A ball on the end of a string is revolved at a uniform rate in a vertical circle of radius 72.0m, as shown in figure. If it's sped is 4.00 m/s and its mass is .300kg. Calculate the tension in the string when the ball is a). at the top of its path and b). when it's at the bottom of the path.

Question

A ball on the end of a string is revolved at a uniform rate in a vertical circle of radius 72.0m, as shown in figure. If it's sped is 4.00 m/s and its mass is .300kg. Calculate the tension in the string when the ball is a). at the top of its path and b). when it's at the bottom of the path.

Answer 1

See my preious answer below, under "related questions". I have nothing further to add.

Answer 2

emily, the question is 72 CM, not 72 meters. convert the 72cm into .72m.

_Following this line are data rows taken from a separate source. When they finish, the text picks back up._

(** Which items a subcommand lists. *)
Definition item_schema (argv : list string) : schema :=
  match argv !! 1%nat with
  | Some c => if bool_decide (c = CMD_GET_DEVICE_LIST) then SObject device_properties else
              if bool_decide (c = CMD_GET_ACCESSORY_LIST) then SObject accessory_properties else SObject port_properties
  | None => SObject []
  end.
Lemma print_made_run f m : print_made f m = ((), {| cli_client := cli_client m; cli_json := (f (cli_json m)).2; cout := cout m ++ [(f (cli_json m)).1] |}).
Proof. unfold print_made. rewrite bind_run. unfold make, zoom. by destruct (f (cli_json m)). Qed.
Lemma ask_client_run {X} (f : state (UsbSrvClient S P) X) m x c : f (cli_client m) = (x, c) →
  ask f m = (x, {| cli_client := c; cli_json := cli_json m; cout := cout m |}).
Proof. intros Hf. unfold ask, zoom. by rewrite Hf. Qed.
Lemma make_run {X} (f : state J X) m :
  make f m = ((f (cli_json m)).1, {| cli_client := cli_client m; cli_json := (f (cli_json m)).2; cout := cout m |}).
Proof. unfold make, zoom. by destruct (f (cli_json m)). Qed.
(** A handler prints one line of the documented form. *)
Definition prints_line (t : schema) (f : state (Cli S P J) Z) : Prop :=
  ∀ m, ∃ line, cout (f m).2 = cout m ++ [line] ∧ documented t line ∧ ((f m).1 = 0 ∨ (f m).1 = 1 ∨ (f m).1 = -1).
Lemma print_line t f z : Gives (documented t) f → z = 0 ∨ z = 1 ∨ z = -1 → prints_line t (print_made f;; mret z).
Proof. intros Hf Hz m. rewrite bind_run, print_made_run. eexists. split; [done|]. by split; [apply Hf|]. Qed.
(** The shape of the three handlers. *)
Lemma prints_list {X} ps (get : state (UsbSrvClient S P) (Z * list X)) (items : list X → state J (list (option cjson))) :
  (∀ l, Gives (Forall (λ o, ∀ j, o = Some j → conforms (SObject ps) j = true)) (items l)) →
  prints_line (SObject ps) ('(ret, l) ← ask get;
    if negb (ret =? 0) then print_made (FormatError ret "Query failed");; mret 1 else
    its ← make (items l); print_made (FormatSuccess its);; mret 0).
Proof.
  intros Hi m. destruct (get (cli_client m)) as [[ret l] c] eqn:Hg. rewrite bind_run, (ask_client_run _ _ _ _ Hg). cbn [fst snd].
  destruct (ret =? 0); cbn [negb].
  - rewrite bind_run, make_run. cbn [fst snd cli_client cli_json cout].
    exact (print_line _ (FormatSuccess (items l (cli_json m)).1) 0 (FormatSuccess_documented _ _ (Hi l _)) (or_introl eq_refl)
      {| cli_client := c; cli_json := (items l (cli_json m)).2; cout := cout m |}).
  - exact (print_line _ (FormatError ret _) 1 (FormatError_documented _ _ _) (or_intror (or_introl eq_refl))
      {| cli_client := c; cli_json := cli_json m; cout := cout m |}).
Qed.
Lemma HandleGetDeviceList_prints : prints_line (SObject device_properties) (HandleGetDeviceList others).
Proof. apply (prints_list device_properties). intros l. apply gives_mapM, SerializeDevice_made. Qed.
Lemma HandleGetAccessoryList_prints : prints_line (SObject accessory_properties) (HandleGetAccessoryList others).
Proof. apply (prints_list accessory_properties). intros l. apply gives_mapM, SerializeAccessory_made. Qed.
Lemma HandleGetSerialList_prints : prints_line (SObject port_properties) (HandleGetSerialList others).
Proof. apply (prints_list port_properties). intros l. apply gives_mapM, SerializeSerialPort_made. Qed.

(** The flags are taken out before a subcommand is looked at: what it does with them
    is never run. *)
Theorem flags_come_first argv m : (2 <= length argv)%nat →
  (HasFlag argv "--help" = true → main others argv m = (0, (PrintMainHelp m).2)) ∧
  (HasFlag argv "--help" = false → HasFlag argv "--version" = true → main others argv m = (0, (PrintVersion m).2)).
Proof.
  intros Hl. unfold main, PreprocessArgs. destruct (Nat.ltb_spec (length argv) 2); [lia|].
  split; [intros ->; by rewrite !bind_run|intros -> ->; by rewrite !bind_run].
Qed.

(** Without flags the tool prints one line, whatever the service and the memory do: a
    text without content, or an object that has only what ohos-usbManager.json
    documents and counts its list. *)
Theorem output_is_documented argv m : HasFlag argv "--help" = false → HasFlag argv "--version" = false →
  ∃ line, cout (main others argv m).2 = cout m ++ [line] ∧ documented (item_schema argv) line.
Proof.
  intros Hh Hv. cut (prints_line (item_schema argv) (main others argv)); [intros Hp; destruct (Hp m) as (line & ? & ? & _); eauto|].
  unfold main, PreprocessArgs. rewrite Hh, Hv. intros m'. rewrite bind_run. destruct (length argv <? 2)%nat eqn:Hl.
  - rewrite bind_run, print_made_run. cbn [fst snd]. eexists. split; [done|]. split; [apply FormatError_documented|by right; right].
  - cbn [fst snd]. unfold item_schema. destruct argv as [|a [|c argv]]; [done..|]. cbn [lookup list_lookup].
    unfold run_subcommand. rewrite Hh, Hv. cbn.
    repeat case_bool_decide; [apply HandleGetDeviceList_prints|apply HandleGetAccessoryList_prints|apply HandleGetSerialList_prints|].
    apply print_line; [apply FormatError_documented|by right; left].
Qed.

(** With memory the list of devices is all of them but the hubs, in order. *)
Theorem device_list_exact `{!RoomyJson J} m c l s : GetDevices others [] (cli_client m) = ((0, l), c) →
  cJSON_PrintUnformatted (result_tree (map device_tree (List.filter (λ d, negb (UsbDevice.baseClass_ d =? CLASS_HUB)) l))) = Some s →
  let '(r, m') := HandleGetDeviceList others m in r = 0 ∧ cli_client m' = c ∧ cout m' = cout m ++ [s].
Proof.
  intros Hg Hs. unfold HandleGetDeviceList. rewrite bind_run, (ask_client_run _ _ _ _ Hg). cbn [fst snd Z.eqb negb].
  rewrite bind_run, make_run. cbn [fst snd cli_client cli_json cout]. set (l' := List.filter _ l) in *.
  pose proof (gives_mapM_map _ _ l' SerializeDevice_exact (cli_json m)) as ->. rewrite bind_run, print_made_run. cbn.
  rewrite <- (map_map device_tree Some). by rewrite (FormatSuccess_exact _ _ Hs).
Qed.
End Program.

(** * The command-line tool: runs on a concrete system *)

#[local] Existing Instance demo_err_base.
#[local] Existing Instance number_json.
#[local] Existing Instance lists_devices.

(** The answers of the JSON library's allocations in advance; after them there is memory. *)
#[export] Instance planned_json : CJsonMemory (list bool) := λ plan,
  match plan with false :: plan => (false, plan) | _ => (true, tail plan) end.

(** A keyboard behind a hub. *)
Definition hub : UsbDevice.t := {|
  UsbDevice.name_ := "1-1"; UsbDevice.manufacturerName_ := ""; UsbDevice.productName_ := "hub"; UsbDevice.version_ := "";
  UsbDevice.serial_ := ""; UsbDevice.authorizeStatus_ := UsbDevice.ENABLED; UsbDevice.devAddr_ := 1; UsbDevice.busNum_ := 1;
  UsbDevice.descConfigCount_ := 0; UsbDevice.bMaxPacketSize0_ := 64; UsbDevice.bcdUSB_ := 512; UsbDevice.bcdDevice_ := 256;
  UsbDevice.iManufacturer_ := 0; UsbDevice.iProduct_ := 0; UsbDevice.iSerialNumber_ := 0; UsbDevice.vendorId_ := 1;
  UsbDevice.productId_ := 1; UsbDevice.baseClass_ := CLASS_HUB; UsbDevice.subClass_ := 0; UsbDevice.protocol_ := 0;
  UsbDevice.configs_ := [] |}.
Definition shell (plan : list bool) : Cli (list UsbDevice.t) (option RemoteObject) (list bool) := {|
  cli_client := set_server [hub; keyboard] (client (program [])); cli_json := plan; cout := [] |}.
Definition run_tool (plan : list bool) (argv : list string) : Z * list (option cjson) :=
  let '(r, m) := main nobody ("ohos-usbManager" :: argv) (shell plan) in (r, map cJSON_Parse (cout m)).

(** Some member of the members of an output. *)
Definition the_member (k : string) (o : option cjson) : option cjson := j ← o; cJSON_GetObjectItem j k.
Example the_keyboard_is_listed :
  let '(r, out) := run_tool [] [CMD_GET_DEVICE_LIST] in
  (r, map (the_member "number" ∘ the_member "data") out, map (the_member "list" ∘ the_member "data") out) =
  (0, [Some (JNumber 1)], [Some (JArray [device_tree keyboard])]).
Proof. vm_compute. reflexivity. Qed.
(** Without memory for the array of configurations the device is left out, and the
    count with it: with little memory the tool says there are no devices, and succeeds. *)
Example little_memory :
  let '(r, out) := run_tool [false] [CMD_GET_DEVICE_LIST] in
  (r, map (the_member "number" ∘ the_member "data") out) = (0, [Some (JNumber 0)]).
Proof. vm_compute. reflexivity. Qed.
(** The help of a subcommand is the help of the tool. *)
Example help_of_a_subcommand :
  (main nobody ["ohos-usbManager"; CMD_GET_DEVICE_LIST; "--help"] (shell [])).2 = (PrintMainHelp (shell [])).2.
Proof. vm_compute. reflexivity. Qed.
(** Without a subcommand the code is not the documented 1. *)
Example no_subcommand : (run_tool [] []).1 = -1.
Proof. vm_compute. reflexivity. Qed.
(** An endpoint that sends to the host: the schema says 1. *)
Example an_endpoint_in :
  the_member "direction" (Some (endpoint_tree {| USBEndpoint.address_ := 129; USBEndpoint.attributes_ := 3;
    USBEndpoint.interval_ := 1; USBEndpoint.maxPacketSize_ := 8; USBEndpoint.interfaceId_ := 0 |})) = Some (JNumber 128).
Proof. vm_compute. reflexivity. Qed.

Lemma output_is_documented_witness :
  HasFlag ["ohos-usbManager"; CMD_GET_DEVICE_LIST] "--help" = false ∧
  ∃ line, cout (main nobody ["ohos-usbManager"; CMD_GET_DEVICE_LIST] (shell [])).2 = [] ++ [line] ∧
    documented (SObject device_properties) line.
Proof.
  split; [reflexivity|].
  exact (output_is_documented nobody ["ohos-usbManager"; CMD_GET_DEVICE_LIST] (shell []) eq_refl eq_refl).
Defined.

(mass) X (Speed)2/(distance .72) - (mass)(gravity)

for the other other one add the two together.

Answer 3

Okay, thanks! I think I figured it out, if not will ask you tomorrow!!

Answer 4

To calculate the tension in the string at the top and bottom of the path, we need to consider the forces acting on the ball. At these points, the gravitational force and the tension in the string will be the only significant forces.

a) At the top of the path:

When the ball is at the top of its path, the tension in the string will be at its maximum because it needs to provide the centripetal force required to keep the ball moving in a circular path.

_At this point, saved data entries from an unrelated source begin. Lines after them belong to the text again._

(** * Submitted transfers and the module
    (interfaces/kits/js/napi/src/usb_info.cpp)

    A transfer that is submitted shares memory with the service; when the service
    reports its end, what has been read is copied to the script's array and the
    script's function is called on its own thread.  The module is the table of the
    functions and the constants. *)

Definition set_submit_pipe (p : USBDevicePipe) (c : USBTransferAsyncContext) : USBTransferAsyncContext :=
  let 'Build_USBTransferAsyncContext _ b c d e f g h i j k := c in Build_USBTransferAsyncContext p b c d e f g h i j k.
Definition set_submit_endpoint (x : Z) (c : USBTransferAsyncContext) : USBTransferAsyncContext :=
  let 'Build_USBTransferAsyncContext a _ c d e f g h i j k := c in Build_USBTransferAsyncContext a x c d e f g h i j k.
Definition set_submit_ashmem (x : option Ashmem) (c : USBTransferAsyncContext) : USBTransferAsyncContext :=
  let 'Build_USBTransferAsyncContext a b c d e f g _ i j k := c in Build_USBTransferAsyncContext a b c d e f g x i j k.
(** [new USBTransferAsyncContext()] *)
Definition new_transfer_context : USBTransferAsyncContext :=
  {| submit_pipe := new_pipe; submit_endpoint := 0; submit_flags := 0; submit_type := 0; submit_timeOut := 0; submit_length := 0;
     submit_bufferLength := 0; submit_ashmem := None; submit_buffer := None; numIsoPackets := 0; callbackRef := None |}.

Section Transfer.
Context {S P E O : Type} `{!IUsbServer S, !ClientPlatform P, !ErrCodeBase, !Napi E, !SecureC, !NapiSystem O}.
Context (others : state (UsbSrvClient S P) ()) (uninit_length : Z) (indeterminate : napi_value).
(** The static [func], and the flags of a structure that is not initialised. *)
Context (func : Listener) (uninit_flags : Z).
Abbreviation US := (UsbInfo S P E O).
Abbreviation M := (state US).

(** ** The arguments *)

(** The code of two assertions is [false], for which there is no message. *)
Definition assert_code_0 {A} (retVal : A) (assertion : bool) (errMsg : string) (k : state E A) : state E A :=
  USB_ASSERT_BASE retVal assertion 0 errMsg k.
(** Whether it succeeded, and the context as far as it is filled. *)
Definition ParseTransferParams (object : napi_value) (c : USBTransferAsyncContext) : state E (bool * USBTransferAsyncContext) :=
  '(_, valuePipe) ← napi_get_named_property object "devPipe";
  '(_, valueType) ← napi_typeof valuePipe;
  assert_code_0 (false, c) (bool_decide (valueType = napi_object)) "The valueType of pipe must be USBDevicePipe." (
  pipe ← ParseUsbDevicePipe valuePipe new_pipe;
  let c := set_submit_pipe pipe c in
  flags ← JsObjectToInt object "flags" TRANSFER_FLAGS_UNKNOWN;
  if flags =? TRANSFER_FLAGS_UNKNOWN then mret (false, c) else
  endpoint ← JsObjectToInt object "endpoint" (submit_endpoint c);
  transferType ← JsObjectToInt object "type" TRANSFER_TYPE_UNKNOWN;
  if transferType =? TRANSFER_TYPE_UNKNOWN then mret (false, c) else
  timeOut ← JsObjectToInt object "timeout" (submit_timeOut c);
  length ← JsObjectToInt object "length" (submit_length c);
  '(_, valueCallBack) ← JsObjectGetProperty object "callback" indeterminate;
  '(_, valueType) ← napi_typeof valueCallBack;
  assert_code_0 (false, c) (bool_decide (valueType = napi_function)) "The type of endpoint must be function." (
  ref ← napi_create_reference valueCallBack;
  '(_, valueUint8Array) ← JsObjectGetProperty object "buffer" indeterminate;
  '(hasBuffer, (buffer, bufferLength)) ← JsUint8ArrayParseReserveZeroBuffer valueUint8Array;
  if negb hasBuffer then mret (false, c) else
  packets ← JsObjectToUint object "isoPacketCount" (numIsoPackets c);
  mret (true, {| submit_pipe := pipe; submit_endpoint := endpoint; submit_flags := flags; submit_type := transferType;
    submit_timeOut := timeOut; submit_length := length; submit_bufferLength := bufferLength; submit_ashmem := None;
    submit_buffer := buffer; numIsoPackets := packets; callbackRef := ref |}))).
Definition transfer_object (parse : napi_value → USBTransferAsyncContext → state E (bool * USBTransferAsyncContext)) (info : cb_info)
    (c : USBTransferAsyncContext) : M (bool * USBTransferAsyncContext) :=
  match info with
  | None => obj ← undefined_value; mret (negb (obj =? nullptr), c)
  | Some args =>
      USB_ASSERT (false, c) (1 <=? length args)%nat "The function at least takes one arguments." (
      of_type_unchecked (false, c) (argv args 0) napi_object "The type of pipe must be USBDataTransfer type." (
      on_engine (parse (argv args 0) c)))
  end.
Definition GetTransferParamsFromJsObj := transfer_object ParseTransferParams.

The centripetal force (Fc) is given by the equation:

Fc = (m * v^2) / r

where m is the mass of the ball, v is its velocity, and r is the radius of the circular path.

In this case:
m = 0.300 kg (given)
v = 4.00 m/s (given)
r = 72.0 m (given)

Plugging in the values, we have:

Fc = (0.300 kg * (4.00 m/s)^2) / 72.0 m

Calculating this, we get:

Fc = 0.0667 kg * m/s^2

Since the centripetal force is equal to the tension in the string at the top, the tension in the string is 0.0667 kg * m/s^2.

b) At the bottom of the path:

When the ball is at the bottom of the path, the tension in the string will be minimum because the weight of the ball will help provide part of the centripetal force.

In this case, we can use the equation:

Fc = (m * v^2) / r

to find the centripetal force required.

Again, plugging in the values:

Fc = (0.300 kg * (4.00 m/s)^2) / 72.0 m

Calculating this, we get:

Fc = 0.0667 kg * m/s^2

However, in this case, we need to subtract the weight of the ball (mg) from the centripetal force to get the tension in the string:

Tension = Fc - mg

The weight of the ball (mg) is given by:

mg = (0.300 kg * 9.8 m/s^2)

Calculating this, we get:

mg = 2.94 kg * m/s^2

Substituting the values:

Tension = 0.0667 kg * m/s^2 - 2.94 kg * m/s^2

Calculating this, we get:

Tension = -2.87 kg * m/s^2

Since tension cannot be negative in this context, the tension in the string at the bottom of the path is zero.

Therefore, the tension in the string at the top of the path is 0.0667 kg * m/s^2, and the tension in the string at the bottom of the path is zero.